Switch back to your regular drill bit and keep going through the subfloor as far as you’ll need to for your screws (we used 3” screws).
Put your wood cleat back in place and attach your screws to the floor. Regular screws should work fine because the screw will basically go through the cleat (the 2×4), then the tile, then the subfloor, so it’s kind of like a lumber sandwich with the tile in the middle.
Repeat as many times as needed
Repeat these steps again on the back of your first cabinet, then slide the cabinet over the top to check it’s a good fit. We found it easiest to keep that first cabinet in place as we did the second one, and then the third. This is also why I said to cut your cleat a little bit shorter than the length of the inside of your cabinet, so you’d have a little literal wiggle room to slide your cabinet to line up with the one beside it.

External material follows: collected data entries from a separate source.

Lemma contents_insert ents p key v :
  uniq ents -> uniq (<[p := Some (key, v)]> ents) -> (p < length ents)%nat ->
  (key_at ents p = None \/ key_at ents p = Some key) ->
  contents (<[p := Some (key, v)]> ents) = <[key := v]> (contents ents).
Proof.
  intros Hu Hu' Hp Hold. apply contents_eq; [done|]. intros key' v'. destruct (decide (key' = key)) as [->|Hne].
  - rewrite lookup_insert_eq. split.
    + intros [= <-]. exists p. by apply list_lookup_insert_eq.
    + intros (q & Hq). enough (q = p) as ->.
      { rewrite list_lookup_insert_eq in Hq by done. congruence. }
      apply (Hu' q p key); apply key_at_entry; [by exists v'|]. exists v. by apply list_lookup_insert_eq.
  - rewrite lookup_insert_ne, contents_Some by done. split; intros (q & Hq); exists q.
    + destruct (decide (q = p)) as [->|]; [|by rewrite list_lookup_insert_ne].
      exfalso. assert (key_at ents p = Some key') by (apply key_at_entry; by exists v'). destruct Hold; congruence.
    + destruct (decide (q = p)) as [->|]; [|by rewrite list_lookup_insert_ne in Hq].
      rewrite list_lookup_insert_eq in Hq by done. congruence.
Qed.

Lemma contents_delete ents p key :
  uniq ents -> uniq (<[p := None]> ents) -> key_at ents p = Some key ->
  contents (<[p := None]> ents) = delete key (contents ents).
Proof.
  intros Hu Hu' Hk. pose proof (key_at_lt _ _ _ Hk) as Hp. apply contents_eq; [done|].
  intros key' v'. destruct (decide (key' = key)) as [->|Hne].
  - rewrite lookup_delete_eq. split; [done|]. intros (q & Hq). exfalso.
    destruct (decide (q = p)) as [->|Hqp]; [by rewrite list_lookup_insert_eq in Hq|].
    rewrite list_lookup_insert_ne in Hq by done. apply Hqp. apply (Hu q p key); [|done].
    apply key_at_entry. by exists v'.
  - rewrite lookup_delete_ne, contents_Some by done. split; intros (q & Hq); exists q.
    + rewrite list_lookup_insert_ne; [done|]. intros ->. apply key_at_entry in Hk as [w Hw]. congruence.
    + destruct (decide (q = p)) as [->|Hqp]; [by rewrite list_lookup_insert_eq in Hq|].
      by rewrite list_lookup_insert_ne in Hq.
Qed.

End map.

(** ** Operations on a table with room *)

Section ops.
Context {K V : Type} `{Countable K} (std_hash : K -> Z).
Implicit Types (t : @table K V) (key : K) (v : V).

Definition counted (cap : nat) (meta : bytes) (size deleted : nat) : Prop :=
  size = cnt full (take cap meta) /\ deleted = cnt is_deleted (take cap meta).

(** The representation invariant: the arrays are well formed, every key is where
    its walk finds it, and the counters are exact. *)
Definition inv_at (k : nat) t : Prop :=
  core std_hash k (capacity_ t) (entries_ t) (meta_ t) /\
  counted (capacity_ t) (meta_ t) (size_ t) (deletedCount_ t) /\
  (initialBucketCapacity_ t <= capacity_ t)%nat.

(** ... and there is an empty slot, so that every walk ends. *)
Definition inv t : Prop := exists k, inv_at k t /\ (size_ t + deletedCount_ t < capacity_ t)%nat.

Definition map_of t : gmap K V := contents (entries_ t).

Lemma inv_empty k t :
  inv_at k t -> (size_ t + deletedCount_ t < capacity_ t)%nat ->
  exists g, (g < 2 ^ k)%nat /\ has_empty (meta_ t) g.
Proof.
  intros (Hc & [Hs Hd] & _) Hlt. apply (exists_empty k (capacity_ t)); [apply (co_shape _ _ _ _ _ Hc)|]. by rewrite <- Hs, <- Hd.
Qed.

Connect your cabinets together
Hopefully you’ve done your measurements right and your cabinets line up perfectly side by side. Using a couple of clamps (or a strong and patient assistant), hold one of the cabinets flush at the front with the one beside it and add a few screws on the inside panel by the doors going from one cabinet into the next. On our unfinished Home Depot cabinets, there were already pilot holes drilled to be able to do this which made it easy, but if yours don’t have those, we suggest pre-drilling your holes then adding the screws rather than just driving the screw in so you can avoid cracking your cabinet wood.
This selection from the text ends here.